By Amy Wenk

A proposed bicycle/pedestrian bridge across the Chattahoochee River is gaining support in the community, said Dan Brown, the superintendent for the Chattahoochee River National Recreation Area.

The crossing would connect the planned Morgan Falls River Park in Sandy Springs with National Park Service property, including the newly acquired Hyde farm, in Cobb County. The community has discussed the idea for more than 10 years.

After the April 30 meeting at the Chattahoochee Nature Center in Roswell, the public submitted 56 comments by May 11, Brown said.

Of those who specified a preference for or against a bridge and connecting trails, 34, or about 71 percent, were in favor; 14 (29 percent) were opposed to a bridge; and eight had no preference. Of the 34 comments in favor, 26 supported bicycle access, four a pedestrian-only bridge and foot trails, and four did not specify a preference for multiuse or pedestrian-only access.

“The meeting was the first step in the environmental assessment process,” Brown said. “It was a scoping meeting where we were inviting public input to help us develop alternatives that could be considered in the environmental assessment.”

Funded by the Sandy Springs Conservancy, the assessment will help determine where the bridge and trails should go. The National Park Service will design, build, own and maintain the bridge. Civil engineering firm Jordan, Jones & Goulding was contracted to do the assessment.

Sandy Springs leaders were early advocates of the bridge, and in 2003 the conservancy funded a concept design and feasibility report. The estimated $1.2 million bridge would give city residents access to acres of parks in Cobb County.

It would be a chance for Sandy Springs, which Brown said “is almost entirely built out,” to gain valuable green space and recreational opportunities.

The April 30 meeting drew offended cyclists, river conservationists, eager government leaders and concerned residents from both sides of the water.

“My overall impression of the meeting was positive,” said Dist. 5 Sandy Springs City Councilman Tibby DeJulio. “There was a lot of discussion on both sides, but that’s what’s needed. Both sides need to get out there to express their opinions so that the Park Service can go ahead and make a decision of what they feel is best.”

One speaker was Cobb resident Roger Buerki, who fears greater accessibility will damage natural resources.

“It looks like it’s a one-way project,” he said. “There are not too many people who will want to visit the park in Sandy Springs.”

Buerki added he is leery of Sandy Springs, citing the clear-cutting at Morgan Falls Overlook Park last fall. The city cleared bamboo and wisteria from part of the 27-acre parcel, violating a 25-foot shoreline buffer the Georgia Environmental Protection Division requires.

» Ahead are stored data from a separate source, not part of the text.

Lemma MAIL_simulated args s :
  wf (core s) -> c_phase (core s) = PhaseMail -> simulated (HandleMAIL env sv args) s.
Proof.
  intros Hwf Hph. unfold simulated, HandleMAIL.
  assert (forall s' ok, quiet s s' -> good ok (core s) (core s')) as Hstay
    by (intros ?? ->; by apply good_stay).
  repeat first [wp_step | by apply Hstay].
  eapply wp_kept; [apply checkRBL_quiet|]. intros r1 s1 E1.
  destruct r1; [|by apply Hstay].
  repeat first [wp_step | by apply Hstay].
  apply wp_try_state. unfold AcceptMail. red in E1.
  change (phase (get_state s1)) with (c_phase (core s1)). rewrite E1, Hph. cbn [fst snd].
  match goal with |- context [bool_decide ?P] => change (bool_decide P) with true end.
  unfold reply. eapply wp_kept; [apply write_quiet|]. intros r s2 ->.
  core_is ((core s1) <| c_phase := PhaseRcpt |> <| c_from := mf_addr a0 |> <| c_rcpts := [] |>).
  rewrite E1. apply good_mail; [done..|]. destruct a, a1.
  change (p_user (abs (core s))) with (user_of (get_state s)). split; [|split_and!].
  - change (cfg env) with (se_cfg env) in H. destruct (cfg_Auth (se_cfg env)) as [au|]; [|done].
    intros He Hr. rewrite user_of_auth. rewrite He, Hr in H. by destruct (authenticated _).
  - by apply checkSubmissionSender_sound.
  - done.
  - intros u. by apply checkSenderBinding_sound.
Qed.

“There’s no shortage of bamboo or wisteria; it’s already regrowing there,” said DeJulio, pointing out the bridge will connect to Morgan Falls River Park, not Overlook Park. “It was not clear-cut, as they said, because we did not take the roots out. There were no trees on the property because all the trees had all been killed by the bamboo and the wisteria.”

DeJulio said a re-vegetation plan includes adding more than 2,400 native Georgia plants to the site.

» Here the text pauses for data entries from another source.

(* ===== verification/Resources.v ===== *)
(** * Resources: connection limits, rate limits and circuit breakers

    Models internal/smtp/resource_manager.go and the part of memory_manager.go and
    server.go it works with: the per-address connection tracker, the token-bucket rate
    limiter, the worker-token pool, the circuit breakers, the memory checks, the
    resource manager that asks all of them, and the life of a connection from the
    accept loop to its release, at the granularity of the code's atomic actions.

    The clock ([now], nanoseconds), the readings of the Go runtime and the Valkey server
    are arguments. *)

From stdpp Require Import gmap.
From S2P Require Import Prelude GoStrings GoNet GoMath.

Set Primitive Projections.

(** ** Conversions (end of resource_manager.go) *)

Definition minInt32 (a b : Z) : Z := if a <? b then a else b.
Definition safeIntToInt32 (v : Z) : Z :=
  if MaxInt32 <? v then MaxInt32 else if v <? MinInt32 then MinInt32 else v.
Definition safeInt64ToInt32 (v : Z) : Z :=
  if MaxInt32 <? v then MaxInt32 else if v <? MinInt32 then MinInt32 else v.
Definition safeUint64ToInt64 (v : Z) : Z := if two63 - 1 <? v then two63 - 1 else v.

Lemma safeIntToInt32_ok v : int32_ok (safeIntToInt32 v) = true.
Proof. unfold safeIntToInt32, int32_ok, MaxInt32, MinInt32. repeat case_match; lia. Qed.

Lemma safeInt64ToInt32_ok v : int32_ok (safeInt64ToInt32 v) = true.
Proof. exact (safeIntToInt32_ok v). Qed.

(** ** Connections per address *)

Module Tracker.

Record IPConnectionTracker := mkTracker {
  connections : gmap string Z;
  maxPerIP : Z;
  exempt : option (string -> bool)
}.

Definition SetLimit (max : Z) (t : IPConnectionTracker) : IPConnectionTracker :=
  mkTracker (connections t) (safeIntToInt32 max) (exempt t).

Definition NewIPConnectionTracker (max : Z) : IPConnectionTracker :=
  SetLimit max (mkTracker ∅ 0 None).

Definition SetExempt (f : string -> bool) (t : IPConnectionTracker) : IPConnectionTracker :=
  mkTracker (connections t) (maxPerIP t) (Some f).

Definition isExempt (t : IPConnectionTracker) (ip : string) : bool :=
  match exempt t with Some f => f ip | None => false end.

(** A missing key of a Go map reads as zero. *)
Definition count_of (t : IPConnectionTracker) (ip : string) : Z :=
  default 0 (connections t !! ip).

Definition CanConnect (t : IPConnectionTracker) (ip : string) : bool :=
  ((count_of t ip <? maxPerIP t) || isExempt t ip)%bool.

Definition AddConnection (ip : string) (t : IPConnectionTracker) : bool * IPConnectionTracker :=
  if ((maxPerIP t <=? count_of t ip) && negb (isExempt t ip))%bool then (false, t)
  else (true, mkTracker (<[ip := wrap32 (count_of t ip + 1)]> (connections t))
                        (maxPerIP t) (exempt t)).

Definition RemoveConnection (ip : string) (t : IPConnectionTracker) : IPConnectionTracker :=
  if 0 <? count_of t ip then
    let n := wrap32 (count_of t ip - 1) in
    mkTracker (if n =? 0 then delete ip (connections t) else <[ip := n]> (connections t))
              (maxPerIP t) (exempt t)
  else t.

Definition GetConnectionCount (t : IPConnectionTracker) (ip : string) : Z := count_of t ip.

Definition GetTotalConnections (t : IPConnectionTracker) : Z :=
  wrap32 (msum id (connections t)).

(** The map holds no zero and no negative count, so its keys are the addresses that
    have a connection. *)
Definition positive (t : IPConnectionTracker) : Prop :=
  map_Forall (fun _ n => 0 < n <= MaxInt32) (connections t).

Lemma count_nonneg t ip : positive t -> 0 <= count_of t ip <= MaxInt32.
Proof.
  intros H. unfold count_of. destruct (connections t !! ip) as [n|] eqn:E; cbn.
  - specialize (H ip n E). cbn in H. lia.
  - unfold MaxInt32. lia.
Qed.

Lemma count_AddConnection ip t t' h :
  count_of t ip < MaxInt32 -> 0 <= count_of t ip -> AddConnection ip t = (true, t') ->
  count_of t' h = count_of t h + (if decide (ip = h) then 1 else 0).
Proof.
  intros Hlt Hge. unfold AddConnection. case_match; [done|]. intros [= <-].
  rewrite wrap32_id by (unfold int32_ok, MaxInt32, MinInt32 in *; lia).
  unfold count_of at 1. cbn [connections]. case_decide as D.
  - subst. by rewrite lookup_insert_eq.
  - rewrite lookup_insert_ne by done. unfold count_of. lia.
Qed.

Lemma count_RemoveConnection ip t h :
  0 < count_of t ip <= MaxInt32 ->
  count_of (RemoveConnection ip t) h = count_of t h - (if decide (ip = h) then 1 else 0).
Proof.
  intros Hpos. unfold RemoveConnection. rewrite (proj2 (Z.ltb_lt _ _)) by lia.
  rewrite wrap32_id by (unfold int32_ok, MaxInt32, MinInt32 in *; lia).
  destruct (Z.eqb_spec (count_of t ip - 1) 0) as [E0|E0].
  - unfold count_of at 1. cbn [connections]. case_decide as D.
    + subst. rewrite lookup_delete_eq. cbn. lia.
    + rewrite lookup_delete_ne by done. unfold count_of. lia.
  - unfold count_of at 1. cbn [connections]. case_decide as D.
    + subst. by rewrite lookup_insert_eq.
    + rewrite lookup_insert_ne by done. unfold count_of. lia.
Qed.

Lemma positive_AddConnection ip t t' b :
  positive t -> count_of t ip < MaxInt32 -> AddConnection ip t = (b, t') -> positive t'.
Proof.
  intros Hp Hlt. pose proof (count_nonneg t ip Hp) as Hge.
  unfold AddConnection. case_match; intros [= <- <-]; [done|].
  rewrite wrap32_id by (unfold int32_ok, MaxInt32, MinInt32 in *; lia).
  apply map_Forall_insert_2; [lia|exact Hp].
Qed.

Lemma positive_RemoveConnection ip t : positive t -> positive (RemoveConnection ip t).
Proof.
  intros Hp. pose proof (count_nonneg t ip Hp) as Hge.
  unfold RemoveConnection. case_match; [|done]. bool_facts.
  rewrite wrap32_id by (unfold int32_ok, MaxInt32, MinInt32 in *; lia).
  unfold positive. cbn [connections]. case_match; bool_facts.
  - by apply map_Forall_delete.
  - apply map_Forall_insert_2; [lia|exact Hp].
Qed.

End Tracker.

(** ** Token bucket *)

Module Limiter.

Record ResourceRateLimiter := mkLimiter {
  tokens : Z;
  maxTokens : Z;
  refillRate : Z;
  lastRefill : Z;      (* whole seconds *)
  windowStart : Z;
  windowCount : Z;
  windowLimit : Z;
  windowDuration : Z
}.

Definition NewResourceRateLimiter (now max refill limit duration : Z) : ResourceRateLimiter :=
  mkLimiter (safeIntToInt32 max) (safeIntToInt32 max) (safeIntToInt32 refill)
            (Unix now) now 0 (safeIntToInt32 limit) duration.

(** The window starts again when it is over. *)
Definition roll_window (now : Z) (rl : ResourceRateLimiter) : ResourceRateLimiter :=
  if windowDuration rl <=? now - windowStart rl
  then rl <| windowStart := now |> <| windowCount := 0 |> else rl.

(** Tokens for the whole seconds that passed. *)
Definition refill (now : Z) (rl : ResourceRateLimiter) : ResourceRateLimiter :=
  let elapsed := Unix now - lastRefill rl in
  if 0 <? elapsed then
    let tokensToAdd := wrap32 (safeInt64ToInt32 elapsed * refillRate rl) in
    rl <| tokens := minInt32 (maxTokens rl) (wrap32 (tokens rl + tokensToAdd)) |>
       <| lastRefill := Unix now |>
  else rl.

Definition Allow (now : Z) (rl : ResourceRateLimiter) : bool * ResourceRateLimiter :=
  let rl := roll_window now rl in
  if windowLimit rl <=? windowCount rl then (false, rl)
  else
    let rl := refill now rl in
    if 0 <? tokens rl
    then (true, rl <| tokens ::= fun n => wrap32 (n - 1) |>
                   <| windowCount ::= fun n => wrap32 (n + 1) |>)
    else (false, rl).

Definition GetTokens (rl : ResourceRateLimiter) : Z := tokens rl.

(** A history of calls: the answers in order and the limiter left. *)
Fixpoint run (ts : list Z) (rl : ResourceRateLimiter) : list bool * ResourceRateLimiter :=
  match ts with
  | [] => ([], rl)
  | t :: ts' =>
      let '(b, rl1) := Allow t rl in
      let '(bs, rl2) := run ts' rl1 in
      (b :: bs, rl2)
  end.

Definition granted (bs : list bool) : Z := zsum (fun b : bool => if b then 1 else 0) bs.

(** What every limiter built from non-negative settings satisfies, now and after any
    calls. *)
Record sane (rl : ResourceRateLimiter) : Prop := {
  sane_tokens : 0 <= tokens rl <= maxTokens rl;
  sane_max : maxTokens rl <= MaxInt32;
  sane_rate : 0 <= refillRate rl;
  sane_count : 0 <= windowCount rl <= windowLimit rl;
  sane_limit : windowLimit rl <= MaxInt32;
  sane_duration : 0 < windowDuration rl
}.

(** Seconds the refill arithmetic of [rl] is exact for, up to time [T]. *)
Definition refill_exact (T : Z) (rl : ResourceRateLimiter) : Prop :=
  maxTokens rl + refillRate rl * (Unix T - lastRefill rl) <= MaxInt32.

(** What can still be granted by time [T]: by the bucket, and by the windows. *)
Definition bucket_budget (T : Z) (rl : ResourceRateLimiter) : Z :=
  tokens rl + refillRate rl * (Unix T - lastRefill rl).
Definition window_budget (T : Z) (rl : ResourceRateLimiter) : Z :=
  windowLimit rl - windowCount rl
  + windowLimit rl * ((T - windowStart rl) / windowDuration rl).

Sally Bethea, the executive director of the Upper Chattahoochee Riverkeeper, echoed Buerki.

“We haven’t talked much about the river,” she said. Bethea said she worries “poor stewardship by Sandy Springs” in the past will translate into problems for the Chattahoochee in the future.

DeJulio said, “We will do whatever is necessary to protect the river and to make that a park that everybody can proud of, that everybody can utilize.”

But “one of the issues that has come up most … is about bicycles,” Brown said.

Some people are concerned about allowing bicyclists on the bridge and trails.

One speaker said mountain bikers disregard official paths and wreck havoc through woodlands. Many avid cyclists attended the meeting to defend the sport.

Marietta resident Brian Berg, who belongs to organizations including the Southern Off-Road Bicycle Association (SORBA), said: “To classify all mountain bikers as people who are going to ride their bikes on unofficial trails or abuse the area would be an inaccurate stereotype. I’m a mountain biker, and I do not do that.”

Brown said the comment period has been extended to May 27.

“We look forward to having the public involved in this process,” he said.

Comments are accepted by mail (Superintendent, Chattahoochee River NRA, 1978 Island Ford Pkwy., Atlanta, Ga. 30350), e-mail ( and the Web (

A second public meeting will be held in the fall to review proposed options.